(Greg) We have been on the road for almost a year, putting ourselves into the middle of some of the wildest, most untouched places on Earth. We are pretty salty veterans, so I thought it unlikely that we would be wide-mouthed and pie-eyed by anyplace or any people again. Then we came to the Sepik river basin and the Highlands of Papua New Guinea. Everything about this place exceeds hyperbole. It is greener and more fertile than Hawaii, more warlike than the Maoris of New Zealand, more chauvinist than Archie Bunker’s house and more uniformly friendly than any country we have visited.
The testosterone here is intimidating. The men all look like the baddest dudes IN THE WORLD. But every time we smile, they smile back broadly with nasty teeth and blood red tongues stained by chewing betel nut. Even the nineteen year old cool guys on the corner smile and wave back. This is significant since Dana and I have been doing a nineteen-year-old-cool-guy test in the 27 countries we have already visited. Our thesis, until recently, was that there was an implicit universal prohibition on any nineteen-year-old-cool-guy from smiling and waving at visitors. The antithesis was proven in Papua New Guinea. And believe me, if any of the scrawny nineteen-year-old-cool-guys from India or Borneo or Peru saw the PNG guys, they would abdicate alpha male status to the PNG bad asses in nanoseconds, just after they wet their nineteen-year-old-cool-guy pants. If only that would happen, waving and smiling would truly be universal.
But even smiling testosterone can alter society in problematic ways. The men of the highlands state outright that they value and defend three things: land, pigs and women. In that order. A local highlands landowner recently sold a bit of his land to Exxon Mobil for the equivalent of US$100,000. He proceeded to buy 50 cases of beer and 300 pigs (at about $300 each). He then bought his third and fourth wife with 200 of the pigs, slaughtered 10 of the pigs for a big Mu Mu while drinking the 50 cases of beer and that is that.
Tough smiling guys like to fight too. Clan battles still happen today in the Highlands. They call it Highlands Football. When a clan has a dispute over land, pigs or women (in that order) that cannot be resolved by the council of elders, it gets resolved on the field with bows, arrows, spears and, increasingly, homemade firearms. Our guide has been pierced by arrows on 4 different occasions including one nasty one that went through the front of his knee, broke off and the arrowhead had to be pulled out the back of the knee by a friend using just his teeth. We saw the scars. I showed him mine, but felt a bit too much estrogen pumping through my veins to actually tell the story.
Headhunting and cannibalism are not a too distant memory in the Sepik River valley either. We went deep into small tributaries and spent a night with a tribe who proudly showed us the cannibal victory dance. We saw lots of skulls too. On the way out of this village in a little dugout canoe, Dana was talking to Mark, one of the villagers accompanying us back to our camp. Mark was 47 years old and, though he had never killed a man, had eaten a few in his youth. Seriously.
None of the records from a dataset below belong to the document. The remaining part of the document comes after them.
(** The query of [_calculate_singles_value_with_db].  The enclosing SELECT
    reads [product_singles] joined with [price_history].  The scalar
    subquery selects [max(PriceHistory.recorded_at)] where
    [PriceHistory.product_id == ProductSingle.single_product_id]; neither
    entity is aliased and no [correlate] is given, so its FROM elements are
    the same two tables. *)
Definition singles_enclosing_froms : list table :=
  [product_singles_table; price_history_table].
Definition singles_subquery_froms : list table :=
  [price_history_table; product_singles_table].

(** [query.all()]: the session obtains its connection, the statement is
    compiled, and the rows are fetched: one row per pair of the join that
    belongs to the sealed product and whose [recorded_at] equals the value
    of the subquery for its row of [product_singles]. *)
Definition query_singles_data (db : Session) (sealed_product_id : UUID)
  : result (list (Z * Q)) :=
  _ ← execute db select_singles_data tt;
  _ ← auto_correlate singles_enclosing_froms singles_subquery_froms;
  mret
    (flat_map
       (fun ps =>
          List.map (fun ph => (ProductSingle.quantity ps, PriceHistory.price ph))
            (List.filter
               (fun ph =>
                  (ProductSingle.single_product_id ps =? PriceHistory.product_id ph)%N
                  && (ProductSingle.sealed_product_id ps =? sealed_product_id)%N
                  && recorded_at_is ph
                       (max_recorded_at (ProductSingle.single_product_id ps)
                                        (price_history db)))
               (price_history db)))
       (product_singles db)).

Definition _calculate_singles_value_with_db (db : Session) (sealed_product_id : UUID)
  : result (option Q) :=
  singles_data ← query_singles_data db sealed_product_id;
  match singles_data with
  | [] => mret None
  | _ =>
      mret (Some (fold_left
                    (fun total_value '(quantity, price) =>
                       Decimal_add total_value
                         (Decimal_mul (Decimal_of_str (inject_Z quantity))
                                      (Decimal_of_str price)))
                    singles_data 0))
  end.

Definition _calculate_singles_value (self : ArbitrageAnalyzer) (sealed_product_id : UUID)
  : result (option Q) :=
  try_except
    (match db self with
     | Some db => _calculate_singles_value_with_db db sealed_product_id
     | None =>
         async_with_get_db_session
           (fun db => _calculate_singles_value_with_db db sealed_product_id)
     end)
    (fun e => Return None).

(** The three signal computations. *)
Definition _get_seller_count (self : ArbitrageAnalyzer) (product_id : UUID) : Z := 8.
Definition _get_price_volatility (self : ArbitrageAnalyzer) (product_id : UUID) : Q :=
  float_literal 15.0.
Definition _get_volume_consistency (self : ArbitrageAnalyzer) (product_id : UUID) : Q :=
  float_literal 0.75.

(** [sum(scores[factor] * weight for factor, weight in weights.items())]:
    the products are computed and added one by one, in the order of the
    weights, to a sum that starts at 0. *)
Fixpoint weighted_sum (python : interpreter) (scores : gmap string Q)
    (items : list (string * Q)) (state : Q * Q) : result Q :=
  match items with
  | [] => Return (sum_result state)
  | (factor, weight) :: rest =>
      match scores !! factor with
      | Some score =>
          weighted_sum python scores rest
            (sum_step python state (float_mul score weight))
      | None => Raise (KeyError factor)
      end
  end.

(** The body of [_calculate_confidence] once the three signals are known. *)
Definition confidence_of_signals (python : interpreter) (weights : list (string * Q))
    (price_volatility : Q) (seller_count : Z) (volume_consistency : Q)
    (margin_percentage : Q) : result Q :=
  let scores : gmap string Q := ∅ in
  let scores :=
    <["price_stability"%string :=
        py_max0 (float_sub 1 (float_div price_volatility 50))]> scores in
  let scores :=
    <["seller_count"%string :=
        if (seller_count <=? 5)%Z then float_literal 0.9
        else if (seller_count <=? 10)%Z then float_literal 0.7
        else float_literal 0.3]> scores in
  let scores := <["volume_history"%string := volume_consistency]> scores in
  let margin_float := float_of_Decimal margin_percentage in
  let scores :=
    <["margin_size"%string :=
        if Qltb 200 margin_float then float_literal 0.5
        else if Qltb 100 margin_float then float_literal 0.8
        else if Qltb 50 margin_float then float_literal 1.0
        else float_literal 0.7]> scores in
  total_score ← weighted_sum python scores weights (0, 0);
  mret (Decimal_of_str (py_round total_score 2)).

Definition _calculate_confidence (python : interpreter) (self : ArbitrageAnalyzer)
    (product : Product.t) (sealed_price singles_value margin_percentage : Q)
  : result Q :=
  confidence_of_signals python (confidence_weights self)
    (_get_price_volatility self (Product.id product))
    (_get_seller_count self (Product.id product))
    (_get_volume_consistency self (Product.id product))
    margin_percentage.

Definition _assess_risk_level (self : ArbitrageAnalyzer)
    (margin_percentage confidence_score : Q) : string :=
  if Qle_bool 0.8 confidence_score && Qle_bool 50 margin_percentage then "low"
  else if Qle_bool 0.6 confidence_score && Qle_bool 30 margin_percentage then "medium"
  else "high".

(** [analyze_sealed_product]; [utcnow] is the reading of the clock. *)
Definition analyze_sealed_product (python : interpreter) (self : ArbitrageAnalyzer)
    (sealed_product : Product.t) (utcnow : datetime)
  : result (option ArbitrageOpportunity.t) :=
  try_except
    (sealed_price ← _get_latest_price self (Product.id sealed_product) "sealed";
     match sealed_price with
     | None => mret None
     | Some sealed_price =>
     if negb (Decimal_bool sealed_price) then mret None else
     singles_value ← _calculate_singles_value self (Product.id sealed_product);
     match singles_value with
     | None => mret None
     | Some singles_value =>
     if negb (Decimal_bool singles_value) then mret None else
     let fee_rate := 0.15 in
     let net_singles_value := Decimal_mul singles_value (Decimal_sub 1 fee_rate) in
     ratio ← Decimal_div (Decimal_sub net_singles_value sealed_price) sealed_price;
     let margin_percentage := Decimal_mul ratio 100 in
     if Qltb margin_percentage (min_margin_threshold self) then mret None else
     confidence_score ←
       _calculate_confidence python self sealed_product sealed_price singles_value
                             margin_percentage;
     let risk_level := _assess_risk_level self margin_percentage confidence_score in
     let seller_count := _get_seller_count self (Product.id sealed_product) in
     let opportunity :=
       ArbitrageOpportunity.init (Product.id sealed_product) sealed_price
         singles_value margin_percentage confidence_score risk_level
         (Some seller_count) "active" (Some (utcnow + timedelta_hours 24)%Z) in
     mret (Some opportunity)
     end end)
    (fun e => Return None).

(** ** Request schema ([app/schemas/opportunity.py]) *)

Module OpportunityExecution.
Record t : Type := mk {
  quantity : Z;
  notes : option string
}.

(** [quantity: int = Field(..., ge=1, le=100)] and
    [notes: Optional[str] = Field(None, max_length=500)]: the body is
    accepted only when both constraints hold. *)
Definition validate (quantity : Z) (notes : option string) : option t :=
  if (1 <=? quantity)%Z && (quantity <=? 100)%Z
     && match notes with
        | Some s => (String.length s <=? 500)%nat
        | None => true
        end
  then Some (mk quantity notes)
  else None.
End OpportunityExecution.

(** ** Opportunity lifecycle *)

(** The kinds of failure an operation reports to its caller. *)
Inductive failure : Type :=
| NotFound
| InvalidArgument
| InvalidState
| Unexpected.

Inductive response (A : Type) : Type :=
| Success (body : A)
| Failure (kind : failure) (status_code : Z).
Arguments Success {A} body.
Arguments Failure {A} kind status_code.

(** The persisted opportunities, by primary key. *)
Abbreviation OpportunityStore := (gmap UUID ArbitrageOpportunity.t).

Module OpportunityService.

Definition with_execution (o : ArbitrageOpportunity.t) (quantity : Z)
    (notes : option string) (now : datetime) : ArbitrageOpportunity.t :=
  {| ArbitrageOpportunity.id := ArbitrageOpportunity.id o;
     ArbitrageOpportunity.sealed_product_id := ArbitrageOpportunity.sealed_product_id o;
     ArbitrageOpportunity.sealed_price := ArbitrageOpportunity.sealed_price o;
     ArbitrageOpportunity.singles_value := ArbitrageOpportunity.singles_value o;
     ArbitrageOpportunity.margin_percentage := ArbitrageOpportunity.margin_percentage o;
     ArbitrageOpportunity.confidence_score := ArbitrageOpportunity.confidence_score o;
     ArbitrageOpportunity.risk_level := ArbitrageOpportunity.risk_level o;
     ArbitrageOpportunity.seller_count := ArbitrageOpportunity.seller_count o;
     ArbitrageOpportunity.status := "executed";
     ArbitrageOpportunity.execution_quantity := Some quantity;
     ArbitrageOpportunity.execution_notes := notes;
     ArbitrageOpportunity.created_at := ArbitrageOpportunity.created_at o;
     ArbitrageOpportunity.updated_at := Some now;
     ArbitrageOpportunity.expires_at := ArbitrageOpportunity.expires_at o;
     ArbitrageOpportunity.executed_at := Some now |}.

Definition with_cancelled (o : ArbitrageOpportunity.t) (now : datetime)
  : ArbitrageOpportunity.t :=
  {| ArbitrageOpportunity.id := ArbitrageOpportunity.id o;
     ArbitrageOpportunity.sealed_product_id := ArbitrageOpportunity.sealed_product_id o;
     ArbitrageOpportunity.sealed_price := ArbitrageOpportunity.sealed_price o;
     ArbitrageOpportunity.singles_value := ArbitrageOpportunity.singles_value o;
     ArbitrageOpportunity.margin_percentage := ArbitrageOpportunity.margin_percentage o;
     ArbitrageOpportunity.confidence_score := ArbitrageOpportunity.confidence_score o;
     ArbitrageOpportunity.risk_level := ArbitrageOpportunity.risk_level o;
     ArbitrageOpportunity.seller_count := ArbitrageOpportunity.seller_count o;
     ArbitrageOpportunity.status := "cancelled";
     ArbitrageOpportunity.execution_quantity := ArbitrageOpportunity.execution_quantity o;
     ArbitrageOpportunity.execution_notes := ArbitrageOpportunity.execution_notes o;
     ArbitrageOpportunity.created_at := ArbitrageOpportunity.created_at o;
     ArbitrageOpportunity.updated_at := Some now;
     ArbitrageOpportunity.expires_at := ArbitrageOpportunity.expires_at o;
     ArbitrageOpportunity.executed_at := ArbitrageOpportunity.executed_at o |}.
In the face of all this, missionaries have fought a good battle here for the last 60 years. The first were killed and eaten, but they persevered and now some 90% of the population affiliates with some form of Christianity. This has slowed the tribal fighting, begun to limit polygamy and created the beginnings of a social safety net with schools and hospitals and all the things that a pitifully corrupt government should but does not provide. However, the people we have met clearly see western religion as just a mixer in the cocktail of their magical spiritual beliefs. There are lots of active witch doctors and magic purveyors and all forms of worshipped spirits. We met the Wabia Spirit Dancers today in the Highlands town of Tari. They are 6 older men who are hired to chase evil spirits from a person who is sick. I asked them how these spirit dancers are chosen to be spirit dancers. I was told that it is inherited and that they all exhibit “some secret magic of the midget.” “The midget?” I ask. “Yes. He is a little man who is a spirit from the water who can be good…but can also be bad. He is a midget.” At that point, imagining one of Santa’s mean elves, I abandoned my line of questioning.
These guys are powerful and honest and blessed to live in an extraordinarily bounteous place. Though things are changing at a blistering pace (“from the stone age to the space age in one generation” is an oft heard phrase here), we have not met a more genuine, varied, intriguing and intoxicating group of people. Papua New Guinea has a tough reputation but, in our experience, it is undeserved. For any reasonably adventurous traveler looking to see and experience cultures before they invariably disappear, we would put Papua New Guinea at the very top of the list. It is hard scrabble real.